Young’s statewide political career began in 1932, when he was elected to the state House of Representatives. He published a single newspaper advertisement, a letter to voters in which he laid out his priorities, stressing agriculture, and in which he said -- at the very end of the piece - that he was running as a Republican.
Young also relied on newspapers to communicate his with voters about what he was up to in Washington. His column, “On Capitol Hill with Sen. Young,” appeared pretty consistently in most of the state’s weekly newspapers for almost his entire career.

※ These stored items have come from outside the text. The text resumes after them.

(* ===== verification/NewDir.v ===== *)
(** A new directory (dosfs_mkdir, file.c): the cluster [write_directory] fills
    is a directory that holds its two dot entries and nothing else. *)
From Stdlib Require Import String Ascii.
From stdpp Require Import base gmap list.
From Stdlib Require Import ZArith Lia.
From S2P Require Import Prelude Errors Volume Fat FatEntry FatIoctl FatTable FatChain Sample Vcache Dlist Util Attr Iter Stream StreamSpec Dirent EntrySpec Resize Dir DirScan Encodings EncodingsSpec Dosfs MountSpec FileMap File Hooks.

Implicit Types vol v : nspace.

(** ** Storing a whole block of a directory *)

(** [put_block j b f]: the bytes [f] of the entries, those of block [j] being
    the bytes of [b]. *)
Definition put_block (eps j : Z) (b : block) (f : Z -> Z -> Z) (i k : Z) : Z :=
  if i / eps =? j then byte_at b (i mod eps * 0x20 + k) else f i k.

Lemma store_block_ok vol s b :
  readable vol s -> block_ok (bytes_per_sector vol) b ->
  store_block vol s b = Some (block_update (fun _ => b) s vol).
Proof.
  intros Hr [Hl _]. pose proof Hr as (old & Hold & [Hlo _]). unfold store_block, block_cache_get_writable.
  rewrite (get_readable _ _ Hr). f_equal. unfold block_update. f_equal. apply map_eq. intros t.
  rewrite !lookup_alter. case_decide; [subst|done]. rewrite Hold. simpl. f_equal. unfold block_copy.
  rewrite take_ge by lia. rewrite drop_ge by lia. apply app_nil_r.
Qed.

The senator wrote well. His ideas were clear, and his arguments were forceful. He didn’t patronize readers. He assumed they were smart and would appreciate the full complexities of the issues he wanted to address.
It’s different today, of course. Sound bites are the stuff of today’s political advertising, and even issue statements are little more than a few seconds on the evening news.
North Dakota campaigns emphasized print in another way in those good old days gone by. The state published a voters’ guide. Candidates could submit biographies and statements of their positions. Most of them did, often at considerable length.
My parents looked forward to these. My mother had very definite opinions -- she had followed the Nonpartisan League into the Democratic Party and loyally served as a precinct clerk and election judge.
Dad, on the other hand, liked to mull over what candidates had to say. He relied on the Minot Daily News, the Mountrail County Promoter and the voters’ guide to provide the information he wanted about candidates and issues.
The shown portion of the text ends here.